• _PROMPT_
Looking at the data below, how many lines include the word "that"? Respond with the number only.

::: MATERIAL FOR THIS EXERCISE :::

(** * Reports API (app_flask.py): normalizer and report store

    A shallow embedding of [src/app_flask.py]: the payload normalizer
    ([pick], [clean_b64], [parse_report_payload]), the store lifecycle
    ([init_db]) and the request handlers ([health], [crear_reporte],
    [listar_reportes], [borrar_todos]), followed by the properties of the
    specification that were checked against them, by worked examples, and
    by further properties of the code.

    Conventions of the model
    - A decoded JSON body is a [json] value; a Python [dict] is a finite map
      from strings to [json] (stdpp's [gmap]); a Python [str] is the string
      of the UTF-8 bytes of its code points, a lone surrogate (which a [str]
      can hold and UTF-8 cannot encode) being written in the same three-byte
      form ([has_surrogate]).
    - A Python [float] is a binary64 number ([PrimFloat.float]); a Python
      [int] is an unbounded [Z].
    - A Python call either returns or raises: [result A] is [Ok a] or
      [Raise e].  An exception that reaches Flask is answered with HTTP 500
      ([http_status]).
    - The SQLite file is an optional table ([database]); each handler takes
      the database and returns the new database with its outcome.  A
      statement that raises leaves the database as it was.
    - The two readings of the clock taken by [parse_report_payload] are
      explicit arguments.
    - What CPython and SQLite fix and the repository does not (reading a
      float from text, printing floats and containers, converting a stored
      number to text) is a parameter: the class [Runtime]. *)

From Stdlib Require Import ZArith String Ascii List Bool Lia.
From Stdlib Require Import PrimFloat FloatOps FloatAxioms SpecFloat.
From stdpp Require Import gmap strings list sorting pretty.

Set Warnings "-register-all,-inexact-float".

Local Open Scope Z_scope.

(** ** Exceptions and results *)

(** The Python exceptions that the modelled code can raise.  [SqliteError]
    stands for every subclass of [sqlite3.Error] (missing table or column,
    a parameter of a type the driver cannot bind, no key left).
    [UnicodeEncodeError] is a subclass of [ValueError]. *)
Inductive exn : Type :=
| TypeError
| ValueError
| UnicodeEncodeError
| OverflowError
| KeyError
| SqliteError.

Inductive result (A : Type) : Type :=
| Ok (a : A)
| Raise (e : exn).
Arguments Ok {A} a.
Arguments Raise {A} e.

#[global] Instance result_ret : MRet result := @Ok.
#[global] Instance result_bind : MBind result := fun A B f c =>
  match c with
  | Ok a => f a
  | Raise e => Raise e
  end.

Definition is_ok {A} (c : result A) : bool :=
  match c with
  | Ok _ => true
  | Raise _ => false
  end.

(** [except (TypeError, ValueError)]: the two exceptions the normalizer
    catches around [float(...)], with the subclass of the second. *)
Definition caught (e : exn) : bool :=
  match e with
  | TypeError | ValueError | UnicodeEncodeError => true
  | _ => false
  end.

(** ** JSON values as Python objects *)

Inductive json : Type :=
| JNull
| JBool (b : bool)
| JInt (z : Z)
| JFloat (f : float)
| JStr (s : string)
| JList (l : list json)
| JDict (m : gmap string json).

Definition is_none (v : json) : bool :=
  match v with
  | JNull => true
  | _ => false
  end.

Definition is_str (v : json) : bool :=
  match v with
  | JStr _ => true
  | _ => false
  end.

(** Python truthiness ([bool(v)]), used by [or] and [not]. *)
Definition truthy (v : json) : bool :=
  match v with
  | JNull => false
  | JBool b => b
  | JInt z => negb (z =? 0)
  | JFloat f => negb (f =? 0)%float
  | JStr s => negb (String.eqb s "")
  | JList l => match l with [] => false | _ => true end
  | JDict m => match map_to_list m with [] => false | _ => true end
  end.

(** ** SQL values

    The storage classes of SQLite that the service can produce. *)
Inductive sqlval : Type :=
| SNull
| SInt (z : Z)
| SReal (f : float)
| SText (s : string).

(** The declared column types of the [CREATE TABLE] and [ALTER TABLE]
    statements of [init_db]. *)
Inductive coltype : Type :=
| TINTEGER
| TREAL
| TTEXT.

(** ** The language and storage runtimes

    Three library functions are called by the service but fixed by CPython
    and SQLite rather than by this repository.  The definitions that call
    them and the theorems about these take an arbitrary [Runtime]. *)
Class Runtime : Type := {
  (** [float(s)] for a [str]: [None] when [s] is not a float literal
      ([ValueError]). *)
  str_to_float : string -> option float;
  (** [str(v)] for a float, a list or a dict. *)
  py_repr : json -> string;
  (** SQLite's conversion of a value that does not have the storage class
      its column prefers and is not covered by [apply_affinity] below. *)
  sqlite_coerce : coltype -> sqlval -> sqlval
}.

(** ** Numbers *)

(** [float(z)] for an [int]: the nearest binary64 number, ties to even;
    [OverflowError] when that is not finite. *)
Definition float_of_int (z : Z) : result float :=
  match binary_normalize 53 1024 z 0 false with
  | S754_infinity _ => Raise OverflowError
  | sf => Ok (SF2Prim sf)
  end.

(** The float that a column of type REAL gives back for the float [f] put
    into it: SQLite keeps a float of integer value as an integer, which
    loses the sign of a negative zero; every other float comes back as it
    went in. *)
Definition real_cell (f : float) : float := if (f =? 0)%float then 0%float else f.

(** [-90.0 <= lat <= 90.0] and [-180.0 <= lon <= 180.0]. *)
Definition lat_in_range (f : float) : bool := ((-90 <=? f) && (f <=? 90))%float.
Definition lon_in_range (f : float) : bool := ((-180 <=? f) && (f <=? 180))%float.

(** ** Clock *)

Record datetime : Type := {
  year : Z; month : Z; day : Z;
  hour : Z; minute : Z; second : Z; microsecond : Z
}.

(** Decimal digits of [z], left-padded with zeros to [width] characters. *)
Fixpoint zeros (n : nat) : string :=
  match n with
  | O => ""
  | S n => String "0" (zeros n)
  end.

Definition zpad (width : nat) (z : Z) : string :=
  let s := pretty z in zeros (width - String.length s) +:+ s.

(** [d.isoformat(timespec="seconds")]. *)
Definition isoformat_seconds (d : datetime) : string :=
  zpad 4 (year d) +:+ "-" +:+ zpad 2 (month d) +:+ "-" +:+ zpad 2 (day d)
  +:+ "T" +:+ zpad 2 (hour d) +:+ ":" +:+ zpad 2 (minute d) +:+ ":" +:+ zpad 2 (second d).

(** [d.isoformat()]: the microseconds are written unless they are zero. *)
Definition isoformat (d : datetime) : string :=
  if microsecond d =? 0 then isoformat_seconds d
  else isoformat_seconds d +:+ "." +:+ zpad 6 (microsecond d).

(** ** Text *)

Definition code (a : ascii) : Z := Z.of_nat (nat_of_ascii a).

(** ASCII lower case. *)
Definition lower (a : ascii) : ascii :=
  if (65 <=? code a) && (code a <=? 90) then ascii_of_nat (nat_of_ascii a + 32) else a.

Fixpoint lower_string (s : string) : string :=
  match s with
  | EmptyString => EmptyString
  | String a s' => String (lower a) (lower_string s')
  end.

(** SQLite compares the names of columns without regard to ASCII case. *)
Definition same_name (a b : string) : bool :=
  String.eqb (lower_string a) (lower_string b).

(** The text holds a lone surrogate, a code point from U+D800 to U+DFFF:
    the byte [ED] followed by a byte from [A0] to [BF].  The UTF-8 codec
    refuses such a text. *)
Fixpoint has_surrogate (s : string) : bool :=
  match s with
  | String a (String b _ as s') =>
      ((code a =? 237) && (160 <=? code b) && (code b <=? 191)) || has_surrogate s'
  | _ => false
  end.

:::

• _RESULT_
9